━━━ Data records

Lemma appends_append_log v t : respects appends (append_log_unsafe v t).
Proof.
  unfold append_log_unsafe. intros s. rewrite post_bind, res_gets, post_gets. cbn [id].
  case_bool_decide as Hl; cbn [negb]; [|reflexivity]. rewrite post_bind.
  set (e := LogEntry _ _ _ _). assert (appends s (post (log_call (leader_append_entry e)) s)) as H; [|by destruct (res _ s)].
  unfold log_call, post. cbn [fst snd]. fold (post (leader_append_entry e) (log s)).
  split_and!; [done|done| |intros Hn; by destruct Hn].
  exists [e]. cbn [log set_log]. rewrite leader_append_memory. split; [done|]. by repeat constructor.
Qed.
#[local] Hint Resolve appends_append_log : method.

Lemma appends_match_index u : respects appends (match_index u).
Proof. unfold match_index. method_steps. destruct (peer_match_index _ !! u); [reflexivity|by apply appends_frame]. Qed.
#[local] Hint Resolve appends_match_index : method.

Lemma appends_match_indices us : respects appends (match_indices us).
Proof. induction us; cbn [match_indices]; method_steps. Qed.
#[local] Hint Resolve appends_match_indices : method.
Lemma appends_last_majority : respects appends last_majority_replicated_log_index.
Proof.
  unfold last_majority_replicated_log_index. method_step; [method_steps|]. generalize (2 ^ 32 - 1)%N as r. revert a.
  intros qs. induction qs as [|q qs IH]; intros r; cbn [min_median]; method_steps.
Qed.
Lemma appends_perform_commit e : respects appends (perform_commit iteration e).
Proof.
  unfold perform_commit, notify_commit, send_to_all, create_single_quorum_from_joint_quorum. method_steps.
  by apply appends_frame.
Qed.
#[local] Hint Resolve appends_last_majority appends_perform_commit : method.
Lemma appends_commit_until fuel bound : respects appends (commit_until iteration fuel bound).
Proof. induction fuel; cbn [commit_until]; method_steps. Qed.
Lemma appends_commit_from fuel i c : respects appends (commit_from iteration fuel i c).
Proof. revert i. induction fuel; intros i; cbn [commit_from]; method_steps. Qed.
#[local] Hint Resolve appends_commit_until appends_commit_from : method.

━━━━━━

**About this exercise**
Retype the whole listing exactly.

**Reply**
Lemma appends_append_log v t : respects appends (append_log_unsafe v t).
Proof.
  unfold append_log_unsafe. intros s. rewrite post_bind, res_gets, post_gets. cbn [id].
  case_bool_decide as Hl; cbn [negb]; [|reflexivity]. rewrite post_bind.
  set (e := LogEntry _ _ _ _). assert (appends s (post (log_call (leader_append_entry e)) s)) as H; [|by destruct (res _ s)].
  unfold log_call, post. cbn [fst snd]. fold (post (leader_append_entry e) (log s)).
  split_and!; [done|done| |intros Hn; by destruct Hn].
  exists [e]. cbn [log set_log]. rewrite leader_append_memory. split; [done|]. by repeat constructor.
Qed.
#[local] Hint Resolve appends_append_log : method.

Lemma appends_match_index u : respects appends (match_index u).
Proof. unfold match_index. method_steps. destruct (peer_match_index _ !! u); [reflexivity|by apply appends_frame]. Qed.
#[local] Hint Resolve appends_match_index : method.

Lemma appends_match_indices us : respects appends (match_indices us).
Proof. induction us; cbn [match_indices]; method_steps. Qed.
#[local] Hint Resolve appends_match_indices : method.
Lemma appends_last_majority : respects appends last_majority_replicated_log_index.
Proof.
  unfold last_majority_replicated_log_index. method_step; [method_steps|]. generalize (2 ^ 32 - 1)%N as r. revert a.
  intros qs. induction qs as [|q qs IH]; intros r; cbn [min_median]; method_steps.
Qed.
Lemma appends_perform_commit e : respects appends (perform_commit iteration e).
Proof.
  unfold perform_commit, notify_commit, send_to_all, create_single_quorum_from_joint_quorum. method_steps.
  by apply appends_frame.
Qed.
#[local] Hint Resolve appends_last_majority appends_perform_commit : method.
Lemma appends_commit_until fuel bound : respects appends (commit_until iteration fuel bound).
Proof. induction fuel; cbn [commit_until]; method_steps. Qed.
Lemma appends_commit_from fuel i c : respects appends (commit_from iteration fuel i c).
Proof. revert i. induction fuel; intros i; cbn [commit_from]; method_steps. Qed.
#[local] Hint Resolve appends_commit_until appends_commit_from : method.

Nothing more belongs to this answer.